Directions: What lines in the records below mention "intros"? List them all.

Provided material:
Lemma analyze_stores_returned_analysis_witness :
  collection (snd (run Reference.rt
                     (Examples.env_of (Examples.verdict_text "8") true Examples.add_ok)
                     Examples.state0))
  = [stored_doc (Examples.env_of (Examples.verdict_text "8") true Examples.add_ok)
       (enrich (Examples.env_of (Examples.verdict_text "8") true Examples.add_ok)
          (VObj (Examples.verdict 8)))].
Proof.
  pose (env := Examples.env_of (Examples.verdict_text "8") true Examples.add_ok).
  change (collection (snd (run Reference.rt env Examples.state0))
          = [stored_doc env (enrich env (VObj (Examples.verdict 8)))]).
  destruct (run Reference.rt env Examples.state0) as [rep st'] eqn:Hrun.
  assert (Hrep : rep = Succeeded (enrich env (VObj (Examples.verdict 8)))
                         (VObj [("stored", VBool true); ("id", VStr "doc-1")])).
  { vm_compute in Hrun. injection Hrun as <- _. vm_compute. reflexivity. }
  subst rep.
  exact (proj1 (analyze_stores_returned_analysis Reference.rt env Examples.state0 st'
                  _ _ Hrun eq_refl)).
Defined.

(** ** The capture of the fenced block *)

Lemma lazy_capture_empty (s : string) :
  lazy_capture s = Some EmptyString -> closes s = true.
Proof.
  destruct s as [|x s]; cbn [lazy_capture].
  - destruct (closes EmptyString); [reflexivity|discriminate].
  - destruct (closes (String x s)); [reflexivity|].
    destruct (lazy_capture s); discriminate.
Qed.

Lemma lazy_capture_cons (x : ascii) (s c : string) :
  lazy_capture (String x s) = Some c ->
  (closes (String x s) = true /\ c = EmptyString)
  \/ (closes (String x s) = false
      /\ exists c', c = String x c' /\ lazy_capture s = Some c').
Proof.
  cbn [lazy_capture]. destruct (closes (String x s)).
  - intros [= <-]. left. auto.
  - destruct (lazy_capture s) as [c'|]; [|discriminate].
    intros [= <-]. right. eauto.
Qed.

Lemma lazy_capture_nil (c : string) : lazy_capture EmptyString = Some c -> False.
Proof. cbn. discriminate. Qed.

Lemma lazy_capture_no_fence (s c : string) :
  lazy_capture s = Some c -> forall a b, c <> (a ++ FENCE ++ b)%string.
Proof.
  revert c. induction s as [|x s IH]; intros c Hc a b Heq.
  - exact (lazy_capture_nil c Hc).
  - destruct (lazy_capture_cons x s c Hc) as [[_ ->]|[Hcl [c' [-> Hc']]]].
    + destruct a; discriminate Heq.
    + destruct a as [|y a].
      * destruct (lazy_capture_sound _ _ Hc) as [ws [post [Hs _]]].
        cbn [String.append] in Heq. rewrite Heq, append_assoc in Hs.
        rewrite Hs in Hcl.
        change (closes (EmptyString ++ FENCE ++ (b ++ ws ++ FENCE ++ post)) = false)
          in Hcl.
        rewrite (closes_fence EmptyString _ eq_refl) in Hcl. discriminate Hcl.
      * cbn [String.append] in Heq. injection Heq as _ Heq.
        exact (IH c' Hc' a b Heq).
Qed.

Lemma lazy_capture_last (s c : string) :
  lazy_capture s = Some c ->
  forall r x, c = (r ++ String x EmptyString)%string -> is_space x = false.
Proof.
  revert c. induction s as [|y s IH]; intros c Hc r x Heq.
  - destruct (lazy_capture_nil c Hc).
  - destruct (lazy_capture_cons y s c Hc) as [[_ ->]|[Hcl [c' [-> Hc']]]].
    + destruct r; discriminate Heq.
    + destruct r as [|z r]; cbn [String.append] in Heq.
      * injection Heq as -> ->.
        destruct (is_space x) eqn:Hx; [|reflexivity].
        rewrite (closes_space x s Hx), (lazy_capture_empty s Hc') in Hcl.
        discriminate Hcl.
      * injection Heq as _ Heq. exact (IH c' Hc' r x Heq).
Qed.

Lemma lazy_capture_tail (x : ascii) (s c : string) :
  is_space x = true -> lazy_capture (String x s) = Some c ->
  lazy_capture s <> None.
Proof.
  intros Hx Hc.
  destruct (lazy_capture_cons x s c Hc) as [[Hcl _]|[_ [c' [_ Hc']]]].
  - rewrite (closes_space x s Hx) in Hcl.
    destruct s as [|y s]; cbn [lazy_capture]; rewrite Hcl; discriminate.
  - rewrite Hc'. discriminate.
Qed.

Lemma after_label_none (s : string) : after_label s = None -> lazy_capture s = None.
Proof.
  destruct s as [|x s]; cbn [after_label]; [auto|].
  destruct (is_space x); [|auto].
  destruct (after_label s); [discriminate|auto].
Qed.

Task solution:
  - intros [= <-]. left. auto.
    intros [= <-]. right. eauto.
  revert c. induction s as [|x s IH]; intros c Hc a b Heq.
  revert c. induction s as [|y s IH]; intros c Hc r x Heq.
  intros Hx Hc.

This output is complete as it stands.